◆ WHAT THIS TASK INVOLVES
Only certain lines below are wanted: those starting at the line containing "trimStart s' else s" and ending at the line containing "slots: an index", both included, each retyped exactly.

◆ RECORDS FOR THIS EXERCISE

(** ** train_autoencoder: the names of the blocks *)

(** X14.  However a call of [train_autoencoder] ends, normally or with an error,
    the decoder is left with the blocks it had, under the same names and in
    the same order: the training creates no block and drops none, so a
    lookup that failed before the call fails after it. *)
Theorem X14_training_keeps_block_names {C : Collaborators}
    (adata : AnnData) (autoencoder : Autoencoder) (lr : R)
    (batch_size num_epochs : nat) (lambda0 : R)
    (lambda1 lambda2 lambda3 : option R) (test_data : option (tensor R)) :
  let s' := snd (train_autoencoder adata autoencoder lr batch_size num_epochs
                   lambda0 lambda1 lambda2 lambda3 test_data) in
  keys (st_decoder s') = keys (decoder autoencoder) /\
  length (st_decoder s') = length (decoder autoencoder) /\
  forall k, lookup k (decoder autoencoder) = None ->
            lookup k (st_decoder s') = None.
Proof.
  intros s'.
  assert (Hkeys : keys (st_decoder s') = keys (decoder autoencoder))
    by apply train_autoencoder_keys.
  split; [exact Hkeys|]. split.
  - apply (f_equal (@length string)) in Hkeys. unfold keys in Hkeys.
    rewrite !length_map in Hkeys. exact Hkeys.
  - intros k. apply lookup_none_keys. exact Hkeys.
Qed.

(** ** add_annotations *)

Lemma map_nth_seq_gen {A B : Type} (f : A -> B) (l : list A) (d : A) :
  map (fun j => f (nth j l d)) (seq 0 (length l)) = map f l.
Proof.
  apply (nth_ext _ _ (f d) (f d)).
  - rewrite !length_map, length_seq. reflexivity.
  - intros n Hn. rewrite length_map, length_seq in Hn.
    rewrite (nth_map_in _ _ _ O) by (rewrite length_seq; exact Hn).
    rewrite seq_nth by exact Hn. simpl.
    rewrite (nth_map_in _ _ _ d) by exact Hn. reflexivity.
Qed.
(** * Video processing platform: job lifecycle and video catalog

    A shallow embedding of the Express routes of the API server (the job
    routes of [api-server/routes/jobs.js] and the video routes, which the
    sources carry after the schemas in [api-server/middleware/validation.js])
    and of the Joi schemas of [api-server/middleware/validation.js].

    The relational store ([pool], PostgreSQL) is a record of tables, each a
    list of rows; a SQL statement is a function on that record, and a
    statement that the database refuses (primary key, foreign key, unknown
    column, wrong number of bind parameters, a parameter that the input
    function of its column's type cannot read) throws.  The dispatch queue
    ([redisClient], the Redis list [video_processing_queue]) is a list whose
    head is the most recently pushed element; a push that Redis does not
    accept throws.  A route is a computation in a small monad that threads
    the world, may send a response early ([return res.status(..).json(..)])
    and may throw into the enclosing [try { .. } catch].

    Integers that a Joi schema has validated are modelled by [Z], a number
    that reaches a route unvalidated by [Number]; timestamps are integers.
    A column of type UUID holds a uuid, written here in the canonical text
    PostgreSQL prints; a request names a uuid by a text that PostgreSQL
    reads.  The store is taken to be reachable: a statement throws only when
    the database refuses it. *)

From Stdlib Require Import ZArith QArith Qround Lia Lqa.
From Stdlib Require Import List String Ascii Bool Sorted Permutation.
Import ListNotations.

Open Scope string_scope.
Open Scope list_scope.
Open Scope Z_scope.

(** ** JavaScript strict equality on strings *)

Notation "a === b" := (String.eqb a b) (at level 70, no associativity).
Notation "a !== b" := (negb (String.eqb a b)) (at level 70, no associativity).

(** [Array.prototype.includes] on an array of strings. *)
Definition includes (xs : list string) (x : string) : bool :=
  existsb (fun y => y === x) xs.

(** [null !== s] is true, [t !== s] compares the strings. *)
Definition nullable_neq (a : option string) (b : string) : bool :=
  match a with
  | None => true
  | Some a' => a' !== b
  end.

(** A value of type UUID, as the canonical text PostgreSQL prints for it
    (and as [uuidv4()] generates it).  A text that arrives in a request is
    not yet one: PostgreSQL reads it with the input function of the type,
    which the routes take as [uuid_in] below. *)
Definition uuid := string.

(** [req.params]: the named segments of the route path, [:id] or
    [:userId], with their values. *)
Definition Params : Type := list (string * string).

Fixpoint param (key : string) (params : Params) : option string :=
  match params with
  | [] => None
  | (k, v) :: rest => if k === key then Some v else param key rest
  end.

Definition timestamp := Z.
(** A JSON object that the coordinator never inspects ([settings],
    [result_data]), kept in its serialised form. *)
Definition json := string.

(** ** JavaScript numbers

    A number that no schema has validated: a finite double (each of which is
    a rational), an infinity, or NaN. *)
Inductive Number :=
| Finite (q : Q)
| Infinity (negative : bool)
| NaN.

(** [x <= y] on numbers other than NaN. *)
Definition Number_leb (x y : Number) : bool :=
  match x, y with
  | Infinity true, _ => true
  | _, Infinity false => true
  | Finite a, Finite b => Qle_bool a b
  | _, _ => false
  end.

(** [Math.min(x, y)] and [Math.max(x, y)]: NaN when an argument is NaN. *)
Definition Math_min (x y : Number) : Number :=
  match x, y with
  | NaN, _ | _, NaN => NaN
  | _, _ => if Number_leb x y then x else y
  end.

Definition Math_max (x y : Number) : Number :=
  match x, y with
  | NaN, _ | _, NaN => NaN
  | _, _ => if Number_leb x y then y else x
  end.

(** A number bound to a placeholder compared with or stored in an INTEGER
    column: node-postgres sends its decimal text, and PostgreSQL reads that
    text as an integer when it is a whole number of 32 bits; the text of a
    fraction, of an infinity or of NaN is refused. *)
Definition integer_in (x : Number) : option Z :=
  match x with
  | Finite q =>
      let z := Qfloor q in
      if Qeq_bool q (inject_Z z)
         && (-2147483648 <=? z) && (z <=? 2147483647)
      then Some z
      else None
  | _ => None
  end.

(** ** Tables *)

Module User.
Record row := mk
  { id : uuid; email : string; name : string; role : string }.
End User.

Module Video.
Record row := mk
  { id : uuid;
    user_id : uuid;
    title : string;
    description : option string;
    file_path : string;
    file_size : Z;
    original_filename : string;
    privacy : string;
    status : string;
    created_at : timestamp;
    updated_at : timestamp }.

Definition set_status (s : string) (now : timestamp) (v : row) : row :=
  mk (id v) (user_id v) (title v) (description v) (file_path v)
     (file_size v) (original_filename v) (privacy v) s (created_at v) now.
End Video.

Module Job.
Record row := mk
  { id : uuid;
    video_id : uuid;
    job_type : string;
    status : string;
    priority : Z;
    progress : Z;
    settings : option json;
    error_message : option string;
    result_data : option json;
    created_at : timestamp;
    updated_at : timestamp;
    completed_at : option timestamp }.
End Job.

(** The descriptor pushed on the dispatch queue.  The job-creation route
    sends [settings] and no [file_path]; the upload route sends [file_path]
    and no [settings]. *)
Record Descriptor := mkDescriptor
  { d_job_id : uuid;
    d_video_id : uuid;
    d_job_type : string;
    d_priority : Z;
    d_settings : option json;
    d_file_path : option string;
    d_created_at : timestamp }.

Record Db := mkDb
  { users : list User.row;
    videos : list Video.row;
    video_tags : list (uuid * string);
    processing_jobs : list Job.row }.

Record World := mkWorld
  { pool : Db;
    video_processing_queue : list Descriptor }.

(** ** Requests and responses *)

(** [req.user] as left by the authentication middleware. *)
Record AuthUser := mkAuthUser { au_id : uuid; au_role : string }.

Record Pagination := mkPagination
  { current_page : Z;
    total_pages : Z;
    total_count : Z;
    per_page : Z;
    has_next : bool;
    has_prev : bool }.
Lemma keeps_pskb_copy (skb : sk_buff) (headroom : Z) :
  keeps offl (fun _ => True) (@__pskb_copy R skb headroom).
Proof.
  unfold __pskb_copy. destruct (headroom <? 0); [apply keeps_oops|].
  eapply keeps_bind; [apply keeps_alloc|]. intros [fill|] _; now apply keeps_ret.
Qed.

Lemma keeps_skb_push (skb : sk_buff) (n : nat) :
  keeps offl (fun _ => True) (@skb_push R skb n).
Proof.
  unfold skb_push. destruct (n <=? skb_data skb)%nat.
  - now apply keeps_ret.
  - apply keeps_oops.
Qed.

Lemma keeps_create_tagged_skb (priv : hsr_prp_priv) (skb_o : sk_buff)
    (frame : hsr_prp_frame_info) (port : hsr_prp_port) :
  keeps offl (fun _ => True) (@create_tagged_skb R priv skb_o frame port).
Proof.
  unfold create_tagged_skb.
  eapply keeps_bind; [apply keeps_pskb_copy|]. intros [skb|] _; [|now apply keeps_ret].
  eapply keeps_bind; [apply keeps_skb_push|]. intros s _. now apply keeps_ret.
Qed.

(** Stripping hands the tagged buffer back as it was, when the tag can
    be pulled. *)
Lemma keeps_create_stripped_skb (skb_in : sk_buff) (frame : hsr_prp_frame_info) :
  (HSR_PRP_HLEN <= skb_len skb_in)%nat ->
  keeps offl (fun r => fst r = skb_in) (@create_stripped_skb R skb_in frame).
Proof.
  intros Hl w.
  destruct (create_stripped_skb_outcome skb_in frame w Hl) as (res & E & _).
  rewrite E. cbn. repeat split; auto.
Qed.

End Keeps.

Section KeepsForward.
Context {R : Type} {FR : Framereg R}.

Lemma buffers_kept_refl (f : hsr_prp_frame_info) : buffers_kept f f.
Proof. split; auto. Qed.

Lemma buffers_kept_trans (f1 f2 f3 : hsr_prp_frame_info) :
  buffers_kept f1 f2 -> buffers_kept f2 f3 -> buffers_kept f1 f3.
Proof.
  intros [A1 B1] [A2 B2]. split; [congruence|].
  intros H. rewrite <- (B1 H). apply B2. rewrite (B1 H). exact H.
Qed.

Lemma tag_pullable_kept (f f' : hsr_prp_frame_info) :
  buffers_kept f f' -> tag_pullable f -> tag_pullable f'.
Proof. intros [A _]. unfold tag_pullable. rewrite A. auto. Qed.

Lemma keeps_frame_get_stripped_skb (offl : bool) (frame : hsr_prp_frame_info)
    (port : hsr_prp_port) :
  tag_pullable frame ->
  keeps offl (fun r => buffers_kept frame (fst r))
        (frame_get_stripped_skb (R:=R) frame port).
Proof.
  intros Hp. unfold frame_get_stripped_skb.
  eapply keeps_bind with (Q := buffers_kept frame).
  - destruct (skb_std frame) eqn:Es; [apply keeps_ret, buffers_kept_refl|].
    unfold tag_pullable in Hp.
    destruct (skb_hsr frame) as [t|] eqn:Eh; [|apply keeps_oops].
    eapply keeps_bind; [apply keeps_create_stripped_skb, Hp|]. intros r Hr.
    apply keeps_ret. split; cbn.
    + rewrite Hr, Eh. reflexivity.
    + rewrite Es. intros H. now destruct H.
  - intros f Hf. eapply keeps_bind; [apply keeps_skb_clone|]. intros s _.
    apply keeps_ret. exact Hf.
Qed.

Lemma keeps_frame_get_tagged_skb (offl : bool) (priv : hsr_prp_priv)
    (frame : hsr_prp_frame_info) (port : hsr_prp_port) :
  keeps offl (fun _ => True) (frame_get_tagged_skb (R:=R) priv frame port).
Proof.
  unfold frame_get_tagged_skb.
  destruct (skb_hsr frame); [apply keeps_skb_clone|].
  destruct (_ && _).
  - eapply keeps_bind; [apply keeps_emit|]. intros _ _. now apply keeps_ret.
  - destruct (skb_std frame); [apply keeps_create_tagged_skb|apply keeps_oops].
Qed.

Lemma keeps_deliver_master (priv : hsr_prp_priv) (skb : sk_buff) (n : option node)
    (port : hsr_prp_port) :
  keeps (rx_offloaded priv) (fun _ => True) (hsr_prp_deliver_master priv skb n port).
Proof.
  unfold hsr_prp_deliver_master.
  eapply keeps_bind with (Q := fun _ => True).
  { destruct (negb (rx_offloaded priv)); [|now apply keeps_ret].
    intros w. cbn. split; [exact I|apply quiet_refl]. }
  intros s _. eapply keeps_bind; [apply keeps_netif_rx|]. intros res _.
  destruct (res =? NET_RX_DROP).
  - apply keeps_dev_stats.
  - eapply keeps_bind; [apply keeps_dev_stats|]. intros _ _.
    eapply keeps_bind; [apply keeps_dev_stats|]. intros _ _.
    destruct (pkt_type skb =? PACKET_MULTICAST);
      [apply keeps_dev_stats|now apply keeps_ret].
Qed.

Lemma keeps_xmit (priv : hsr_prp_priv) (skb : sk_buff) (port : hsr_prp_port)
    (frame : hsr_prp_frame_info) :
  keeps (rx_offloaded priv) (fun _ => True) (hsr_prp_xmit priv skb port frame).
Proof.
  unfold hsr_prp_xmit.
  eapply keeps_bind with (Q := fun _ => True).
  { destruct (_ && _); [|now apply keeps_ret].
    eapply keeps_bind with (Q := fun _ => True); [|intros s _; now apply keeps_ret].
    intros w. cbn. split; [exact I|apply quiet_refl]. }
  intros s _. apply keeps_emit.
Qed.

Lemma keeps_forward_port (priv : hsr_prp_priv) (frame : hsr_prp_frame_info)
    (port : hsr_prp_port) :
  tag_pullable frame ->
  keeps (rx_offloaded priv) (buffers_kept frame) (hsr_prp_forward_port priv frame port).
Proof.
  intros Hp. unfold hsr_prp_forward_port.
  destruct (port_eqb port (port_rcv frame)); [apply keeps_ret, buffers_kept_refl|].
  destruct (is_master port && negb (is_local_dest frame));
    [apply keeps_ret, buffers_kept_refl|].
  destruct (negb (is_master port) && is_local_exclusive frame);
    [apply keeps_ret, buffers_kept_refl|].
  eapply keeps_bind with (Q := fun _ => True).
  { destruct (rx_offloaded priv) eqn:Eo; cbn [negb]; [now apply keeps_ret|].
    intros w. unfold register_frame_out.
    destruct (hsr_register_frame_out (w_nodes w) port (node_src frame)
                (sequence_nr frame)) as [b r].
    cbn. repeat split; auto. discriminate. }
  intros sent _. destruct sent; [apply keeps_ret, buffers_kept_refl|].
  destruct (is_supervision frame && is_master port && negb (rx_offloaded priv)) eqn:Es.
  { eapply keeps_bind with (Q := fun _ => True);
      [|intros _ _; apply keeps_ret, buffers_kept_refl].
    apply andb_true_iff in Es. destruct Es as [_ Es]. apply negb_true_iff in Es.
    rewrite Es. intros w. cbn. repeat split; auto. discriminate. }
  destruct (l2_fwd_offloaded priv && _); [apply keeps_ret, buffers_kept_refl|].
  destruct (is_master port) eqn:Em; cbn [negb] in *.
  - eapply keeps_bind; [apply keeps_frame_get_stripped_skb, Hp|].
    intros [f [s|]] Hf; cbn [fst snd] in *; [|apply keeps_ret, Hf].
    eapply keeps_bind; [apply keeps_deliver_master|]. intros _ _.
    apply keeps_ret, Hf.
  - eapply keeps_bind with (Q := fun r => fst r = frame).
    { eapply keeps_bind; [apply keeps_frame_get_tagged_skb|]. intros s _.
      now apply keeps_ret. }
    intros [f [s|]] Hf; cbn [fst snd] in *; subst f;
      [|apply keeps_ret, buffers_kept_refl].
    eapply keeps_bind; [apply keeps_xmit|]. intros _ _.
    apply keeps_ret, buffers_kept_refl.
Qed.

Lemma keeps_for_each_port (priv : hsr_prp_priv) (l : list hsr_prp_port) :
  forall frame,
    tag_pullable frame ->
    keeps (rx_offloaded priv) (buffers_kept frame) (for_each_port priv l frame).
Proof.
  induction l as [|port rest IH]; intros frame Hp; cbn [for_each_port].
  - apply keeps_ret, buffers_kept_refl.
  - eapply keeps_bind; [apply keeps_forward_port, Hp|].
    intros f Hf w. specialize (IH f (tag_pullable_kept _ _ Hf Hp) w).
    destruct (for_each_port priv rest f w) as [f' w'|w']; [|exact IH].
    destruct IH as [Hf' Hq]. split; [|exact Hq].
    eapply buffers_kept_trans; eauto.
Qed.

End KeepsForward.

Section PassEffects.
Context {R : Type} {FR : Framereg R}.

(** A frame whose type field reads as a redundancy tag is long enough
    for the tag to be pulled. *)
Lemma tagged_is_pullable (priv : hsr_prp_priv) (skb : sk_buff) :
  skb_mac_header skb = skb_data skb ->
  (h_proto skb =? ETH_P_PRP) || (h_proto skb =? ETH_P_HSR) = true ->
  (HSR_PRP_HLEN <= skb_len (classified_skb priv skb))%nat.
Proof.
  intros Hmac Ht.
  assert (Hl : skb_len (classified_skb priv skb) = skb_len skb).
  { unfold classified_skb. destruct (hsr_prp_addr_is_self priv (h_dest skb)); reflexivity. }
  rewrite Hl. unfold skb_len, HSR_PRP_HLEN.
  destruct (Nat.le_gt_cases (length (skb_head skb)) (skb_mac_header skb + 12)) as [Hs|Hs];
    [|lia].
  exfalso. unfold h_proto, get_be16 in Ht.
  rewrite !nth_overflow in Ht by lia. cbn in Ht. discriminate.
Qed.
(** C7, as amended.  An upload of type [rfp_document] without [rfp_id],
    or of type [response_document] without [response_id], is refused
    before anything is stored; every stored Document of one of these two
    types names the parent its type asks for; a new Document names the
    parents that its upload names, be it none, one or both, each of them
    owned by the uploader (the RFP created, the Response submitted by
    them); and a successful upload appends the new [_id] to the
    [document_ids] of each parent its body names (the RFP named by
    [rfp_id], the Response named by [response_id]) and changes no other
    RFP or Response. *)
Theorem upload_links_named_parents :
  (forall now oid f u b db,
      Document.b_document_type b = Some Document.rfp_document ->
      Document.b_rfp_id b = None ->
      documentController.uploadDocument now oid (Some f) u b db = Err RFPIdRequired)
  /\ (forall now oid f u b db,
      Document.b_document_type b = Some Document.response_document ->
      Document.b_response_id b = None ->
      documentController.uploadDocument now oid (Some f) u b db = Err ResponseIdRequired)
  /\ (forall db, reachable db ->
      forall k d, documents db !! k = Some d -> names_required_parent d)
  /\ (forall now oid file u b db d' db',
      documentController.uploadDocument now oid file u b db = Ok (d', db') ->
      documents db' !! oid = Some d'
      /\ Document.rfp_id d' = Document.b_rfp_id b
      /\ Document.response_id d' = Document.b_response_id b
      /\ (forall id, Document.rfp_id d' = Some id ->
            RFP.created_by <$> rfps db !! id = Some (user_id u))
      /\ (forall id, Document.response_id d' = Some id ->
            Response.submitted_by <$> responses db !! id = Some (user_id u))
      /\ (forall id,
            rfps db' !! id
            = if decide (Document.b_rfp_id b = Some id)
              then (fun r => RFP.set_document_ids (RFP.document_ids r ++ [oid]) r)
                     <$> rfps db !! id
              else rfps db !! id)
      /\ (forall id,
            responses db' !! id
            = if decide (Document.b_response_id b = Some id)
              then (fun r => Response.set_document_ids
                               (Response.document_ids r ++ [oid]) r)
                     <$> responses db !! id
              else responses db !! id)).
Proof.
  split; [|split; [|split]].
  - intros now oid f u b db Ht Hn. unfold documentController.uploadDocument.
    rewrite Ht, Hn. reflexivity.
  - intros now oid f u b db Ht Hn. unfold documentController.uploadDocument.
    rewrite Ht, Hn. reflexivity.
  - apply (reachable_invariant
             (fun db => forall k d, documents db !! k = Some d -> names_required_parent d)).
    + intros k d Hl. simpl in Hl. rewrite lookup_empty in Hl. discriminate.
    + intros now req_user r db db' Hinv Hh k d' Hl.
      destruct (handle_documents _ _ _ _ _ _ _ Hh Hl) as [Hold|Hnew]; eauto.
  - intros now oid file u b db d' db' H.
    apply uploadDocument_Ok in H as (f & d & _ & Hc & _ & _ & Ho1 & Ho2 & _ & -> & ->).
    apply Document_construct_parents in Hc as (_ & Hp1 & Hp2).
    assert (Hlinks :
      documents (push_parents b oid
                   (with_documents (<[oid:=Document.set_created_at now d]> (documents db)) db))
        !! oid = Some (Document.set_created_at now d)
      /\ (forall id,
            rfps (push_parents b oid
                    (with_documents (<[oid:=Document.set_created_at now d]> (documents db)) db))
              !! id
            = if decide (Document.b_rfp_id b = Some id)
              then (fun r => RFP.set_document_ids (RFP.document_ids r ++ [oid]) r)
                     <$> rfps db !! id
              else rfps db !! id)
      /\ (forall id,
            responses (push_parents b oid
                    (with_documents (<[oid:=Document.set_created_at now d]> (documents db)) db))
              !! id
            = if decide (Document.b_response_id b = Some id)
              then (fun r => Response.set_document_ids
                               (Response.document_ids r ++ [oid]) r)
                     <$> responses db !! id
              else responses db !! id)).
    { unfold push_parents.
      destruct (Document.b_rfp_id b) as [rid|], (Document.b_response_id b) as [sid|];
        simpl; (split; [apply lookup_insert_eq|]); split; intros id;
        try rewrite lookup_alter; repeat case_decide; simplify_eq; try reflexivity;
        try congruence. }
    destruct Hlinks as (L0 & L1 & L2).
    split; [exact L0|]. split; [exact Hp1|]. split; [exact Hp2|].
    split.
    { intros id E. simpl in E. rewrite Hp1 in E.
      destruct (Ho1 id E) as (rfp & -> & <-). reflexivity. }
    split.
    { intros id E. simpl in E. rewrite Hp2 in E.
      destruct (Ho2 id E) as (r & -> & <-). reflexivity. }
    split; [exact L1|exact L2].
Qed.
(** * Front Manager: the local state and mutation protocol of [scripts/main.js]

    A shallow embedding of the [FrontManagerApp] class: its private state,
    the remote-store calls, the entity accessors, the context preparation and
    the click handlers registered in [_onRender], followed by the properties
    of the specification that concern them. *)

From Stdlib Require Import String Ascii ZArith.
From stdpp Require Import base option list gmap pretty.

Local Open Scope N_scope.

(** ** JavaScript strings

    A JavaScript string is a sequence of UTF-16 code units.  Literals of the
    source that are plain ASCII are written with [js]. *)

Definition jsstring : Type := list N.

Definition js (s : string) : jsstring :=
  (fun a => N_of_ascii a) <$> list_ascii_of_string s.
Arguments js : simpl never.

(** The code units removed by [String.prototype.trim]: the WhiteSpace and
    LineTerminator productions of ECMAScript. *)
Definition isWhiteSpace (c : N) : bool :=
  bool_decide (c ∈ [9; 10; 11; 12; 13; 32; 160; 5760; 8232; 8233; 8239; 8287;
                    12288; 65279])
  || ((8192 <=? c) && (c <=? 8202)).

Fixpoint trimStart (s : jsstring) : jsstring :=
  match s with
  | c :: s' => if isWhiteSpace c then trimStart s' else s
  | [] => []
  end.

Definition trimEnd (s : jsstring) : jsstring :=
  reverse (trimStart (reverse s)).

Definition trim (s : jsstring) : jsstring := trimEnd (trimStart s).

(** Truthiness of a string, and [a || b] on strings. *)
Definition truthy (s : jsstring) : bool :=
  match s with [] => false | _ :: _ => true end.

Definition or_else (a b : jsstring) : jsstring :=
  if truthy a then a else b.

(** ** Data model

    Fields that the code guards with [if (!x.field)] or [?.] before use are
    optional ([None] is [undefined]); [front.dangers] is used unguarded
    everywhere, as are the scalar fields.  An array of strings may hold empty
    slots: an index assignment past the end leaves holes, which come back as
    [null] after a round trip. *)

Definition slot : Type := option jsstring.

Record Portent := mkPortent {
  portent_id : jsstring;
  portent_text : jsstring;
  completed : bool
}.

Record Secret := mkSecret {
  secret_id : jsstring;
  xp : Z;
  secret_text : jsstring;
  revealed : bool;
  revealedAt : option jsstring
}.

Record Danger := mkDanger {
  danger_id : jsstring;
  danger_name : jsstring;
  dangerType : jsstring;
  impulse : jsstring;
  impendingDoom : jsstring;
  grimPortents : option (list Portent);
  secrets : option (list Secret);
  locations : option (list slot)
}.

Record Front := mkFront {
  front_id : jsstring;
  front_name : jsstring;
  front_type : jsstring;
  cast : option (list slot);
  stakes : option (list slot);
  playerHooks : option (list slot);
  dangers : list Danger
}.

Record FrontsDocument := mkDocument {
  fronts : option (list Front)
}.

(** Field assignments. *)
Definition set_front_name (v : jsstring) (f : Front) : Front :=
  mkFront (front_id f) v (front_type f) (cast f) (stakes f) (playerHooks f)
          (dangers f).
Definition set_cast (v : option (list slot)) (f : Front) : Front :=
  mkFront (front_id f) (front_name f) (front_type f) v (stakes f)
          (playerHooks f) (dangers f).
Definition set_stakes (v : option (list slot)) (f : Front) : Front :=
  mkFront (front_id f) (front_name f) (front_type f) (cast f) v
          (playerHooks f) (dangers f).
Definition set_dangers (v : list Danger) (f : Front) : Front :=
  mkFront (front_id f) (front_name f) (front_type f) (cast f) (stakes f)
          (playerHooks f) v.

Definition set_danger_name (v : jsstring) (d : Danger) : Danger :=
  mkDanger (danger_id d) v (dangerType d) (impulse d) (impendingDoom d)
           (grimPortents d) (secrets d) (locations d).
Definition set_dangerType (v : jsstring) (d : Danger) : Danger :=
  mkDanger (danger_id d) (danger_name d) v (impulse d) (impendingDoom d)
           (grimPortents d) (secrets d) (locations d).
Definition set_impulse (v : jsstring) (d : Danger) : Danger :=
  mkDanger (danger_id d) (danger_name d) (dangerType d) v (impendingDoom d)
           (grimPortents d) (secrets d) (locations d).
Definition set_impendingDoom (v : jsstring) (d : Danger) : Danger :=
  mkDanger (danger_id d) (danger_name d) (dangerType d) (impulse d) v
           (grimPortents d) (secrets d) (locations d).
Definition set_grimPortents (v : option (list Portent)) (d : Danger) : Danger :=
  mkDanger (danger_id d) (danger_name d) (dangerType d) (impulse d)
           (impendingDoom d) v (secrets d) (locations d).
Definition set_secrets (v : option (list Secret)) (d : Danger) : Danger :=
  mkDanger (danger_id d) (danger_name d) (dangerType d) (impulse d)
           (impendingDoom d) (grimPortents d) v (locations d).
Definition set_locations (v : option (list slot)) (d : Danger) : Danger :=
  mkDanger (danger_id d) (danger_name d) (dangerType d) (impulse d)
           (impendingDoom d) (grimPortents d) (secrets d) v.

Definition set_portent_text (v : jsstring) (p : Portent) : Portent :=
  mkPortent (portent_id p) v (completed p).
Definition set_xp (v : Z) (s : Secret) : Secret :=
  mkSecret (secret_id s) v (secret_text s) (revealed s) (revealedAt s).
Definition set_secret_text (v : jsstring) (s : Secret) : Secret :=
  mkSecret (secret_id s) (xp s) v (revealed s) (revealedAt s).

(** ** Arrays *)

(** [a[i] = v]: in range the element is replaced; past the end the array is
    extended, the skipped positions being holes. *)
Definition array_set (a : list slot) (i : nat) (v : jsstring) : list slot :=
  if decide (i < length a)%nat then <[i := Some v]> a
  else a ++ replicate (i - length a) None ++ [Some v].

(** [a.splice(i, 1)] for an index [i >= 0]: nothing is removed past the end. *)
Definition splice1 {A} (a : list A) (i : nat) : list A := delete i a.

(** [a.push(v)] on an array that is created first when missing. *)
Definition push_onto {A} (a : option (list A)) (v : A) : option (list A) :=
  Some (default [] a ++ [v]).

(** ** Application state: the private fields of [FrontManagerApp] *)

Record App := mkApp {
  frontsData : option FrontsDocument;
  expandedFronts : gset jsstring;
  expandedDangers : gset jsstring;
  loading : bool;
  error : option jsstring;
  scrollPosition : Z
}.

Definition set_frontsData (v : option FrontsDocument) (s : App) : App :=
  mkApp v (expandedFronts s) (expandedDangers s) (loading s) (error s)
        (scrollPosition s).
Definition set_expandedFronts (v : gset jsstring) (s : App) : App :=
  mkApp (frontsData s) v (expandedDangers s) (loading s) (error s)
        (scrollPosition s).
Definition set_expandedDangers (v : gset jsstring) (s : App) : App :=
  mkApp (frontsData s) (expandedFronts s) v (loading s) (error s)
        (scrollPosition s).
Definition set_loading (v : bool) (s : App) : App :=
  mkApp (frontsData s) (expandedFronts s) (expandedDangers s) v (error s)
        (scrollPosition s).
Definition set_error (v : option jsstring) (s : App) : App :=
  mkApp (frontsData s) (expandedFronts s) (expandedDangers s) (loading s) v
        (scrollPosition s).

◆ ANSWER SECTION
  | c :: s' => if isWhiteSpace c then trimStart s' else s
  | [] => []
  end.

Definition trimEnd (s : jsstring) : jsstring :=
  reverse (trimStart (reverse s)).

Definition trim (s : jsstring) : jsstring := trimEnd (trimStart s).

(** Truthiness of a string, and [a || b] on strings. *)
Definition truthy (s : jsstring) : bool :=
  match s with [] => false | _ :: _ => true end.

Definition or_else (a b : jsstring) : jsstring :=
  if truthy a then a else b.

(** ** Data model

    Fields that the code guards with [if (!x.field)] or [?.] before use are
    optional ([None] is [undefined]); [front.dangers] is used unguarded
    everywhere, as are the scalar fields.  An array of strings may hold empty
    slots: an index assignment past the end leaves holes, which come back as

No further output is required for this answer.